● DATA PROVIDED
============

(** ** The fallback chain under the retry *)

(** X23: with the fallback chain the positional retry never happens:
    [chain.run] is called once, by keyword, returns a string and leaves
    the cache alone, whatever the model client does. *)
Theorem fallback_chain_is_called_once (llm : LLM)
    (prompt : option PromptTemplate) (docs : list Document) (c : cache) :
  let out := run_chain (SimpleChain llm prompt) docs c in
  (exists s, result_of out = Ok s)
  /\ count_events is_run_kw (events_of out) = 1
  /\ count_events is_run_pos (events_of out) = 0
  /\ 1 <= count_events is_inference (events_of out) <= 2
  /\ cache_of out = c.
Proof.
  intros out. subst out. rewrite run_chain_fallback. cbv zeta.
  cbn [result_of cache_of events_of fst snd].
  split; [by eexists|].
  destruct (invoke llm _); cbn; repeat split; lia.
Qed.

============

● HOW TO COMPLETE THIS TASK
All lines from the one that contains "split; [by eexists|]." to the end of the records above are to be copied exactly; leave out the rest.

● EXPECTED ANSWER
  split; [by eexists|].
  destruct (invoke llm _); cbn; repeat split; lia.
Qed.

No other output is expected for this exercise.